[Start of section]
(* ===== verification/StoreSchema.v ===== *)
(** * Store schema ([internal/store/schema/*.sql], [sqlite.go])

    The tables as lists of row records in rowid order, the SQL statements the
    store issues as functions on them, and the transaction wrapper.  Constraints
    (primary keys, UNIQUE, foreign keys) are checked by the insert primitives, as
    the engine does with [foreign_keys(ON)]; a violated constraint is an error
    with the engine's ["constraint failed"] text.  CHECK constraints on
    enumerations hold by typing: the columns have enumeration types and the
    operations validate their inputs first.

    Timestamps are nanoseconds; [TimeCorrupt] stands for a text [decodeTime]
    refuses. *)
From S2P Require Import Prelude GoStrings Json RoomTypes.

Inductive MessageKind := KPrompt | KNote | KSteer | KCancel | KRecover | KRecoveryPrompt.
#[export] Instance MessageKind_eq_dec : EqDecision MessageKind.
Proof. solve_decision. Defined.
Definition MessageKind_string (k : MessageKind) : string :=
  match k with
  | KPrompt => "prompt" | KNote => "note" | KSteer => "steer" | KCancel => "cancel"
  | KRecover => "recover" | KRecoveryPrompt => "recovery-prompt"
  end.

Inductive TimeText := TimeOk (t : Z) | TimeCorrupt (raw : string).
#[export] Instance TimeText_eq_dec : EqDecision TimeText.
Proof. solve_decision. Defined.
(** [encodeTime], [decodeTime]: RFC 3339 with nanoseconds, in UTC. *)
Definition encodeTime (t : Z) : TimeText := TimeOk t.
Definition decodeTime (t : TimeText) : option Z :=
  match t with TimeOk t => Some t | TimeCorrupt _ => None end.

(** ** Rows *)

Record RoomRow :=
  { r_id : RoomID; r_display_name : string; r_host_id : string; r_project_path : string;
    r_owner : UID; r_thread : option string; r_status : RoomStatus; r_next_seq : Z; r_schema_version : Z }.
Record MemberRow := { m_room : RoomID; m_uid : UID; m_username : string; m_added_at : Z }.
Record RoleRow := { ro_room : RoomID; ro_uid : UID; ro_role : string }.
Record MessageRow :=
  { msg_id : Z; msg_room : RoomID; msg_client : ClientMessageID; msg_actor : UID; msg_kind : MessageKind;
    msg_body : string; msg_hash : string; msg_state : RequestState; msg_seq : Seq; msg_created : Z }.
Record BindingRow :=
  { bd_room : RoomID; bd_message : Z; bd_turn : option string; bd_state : RequestState;
    bd_started : option Z; bd_completed : option Z; bd_code : option string; bd_digest : option string }.
Record ConnectionRow :=
  { cn_id : ConnectionID; cn_room : RoomID; cn_member : UID; cn_connected : TimeText;
    cn_disconnected : option TimeText; cn_ack : Seq }.
Record EventRow := { e_room : RoomID; e_event : DurableEvent }.
Record CheckpointRow := { cpr_room : RoomID; cpr_value : RuntimeCheckpoint }.
Record RecoveryResultRow := { rs_message : Z; rs_room : RoomID; rs_target : Z; rs_action : RecoveryAction }.
Record RecoveryEventRow := { re_message : Z; re_ordinal : Z; re_room : RoomID; re_seq : Seq }.
Record PrivateTurnRow := { pt_room : RoomID; pt_thread : ThreadID; pt_turn : TurnID }.
#[export] Instance PrivateTurnRow_eq_dec : EqDecision PrivateTurnRow.
Proof. solve_decision. Defined.
Record FrontierRow := { fr_room : RoomID; fr_thread : ThreadID; fr_baseline : list TurnID }.
Record TaskRow :=
  { t_id : Z; t_room : RoomID; t_number : Z; t_source_message : Z; t_source_seq : Seq; t_title : string;
    t_acceptance : string; t_revision : Z; t_created : Z; t_updated : Z; t_completed : option Z;
    t_completed_by : string }.
Record TaskMessageRow := { tm_room : RoomID; tm_task : Z; tm_message : Z }.
Record TaskChangeRow :=
  { tc_id : Z; tc_room : RoomID; tc_task : Z; tc_action : string; tc_actor : string; tc_created : Z; tc_note : string }.
Record ReceiptRow :=
  { rcp_room : RoomID; rcp_uid : UID; rcp_request : string; rcp_task : Z; rcp_hash : string }.
Record JoinRow :=
  { j_id : string; j_room : RoomID; j_token_hash : string; j_name : string; j_state : string;
    j_address : string; j_uid : UID; j_created : Z }.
[End of section]
**Exercise details**: From the line containing "tm_room : RoomID;" to the final line of the data, repeat each line exactly. Include both ends.

**Finished exercise**:
Record TaskMessageRow := { tm_room : RoomID; tm_task : Z; tm_message : Z }.
Record TaskChangeRow :=
  { tc_id : Z; tc_room : RoomID; tc_task : Z; tc_action : string; tc_actor : string; tc_created : Z; tc_note : string }.
Record ReceiptRow :=
  { rcp_room : RoomID; rcp_uid : UID; rcp_request : string; rcp_task : Z; rcp_hash : string }.
Record JoinRow :=
  { j_id : string; j_room : RoomID; j_token_hash : string; j_name : string; j_state : string;
    j_address : string; j_uid : UID; j_created : Z }.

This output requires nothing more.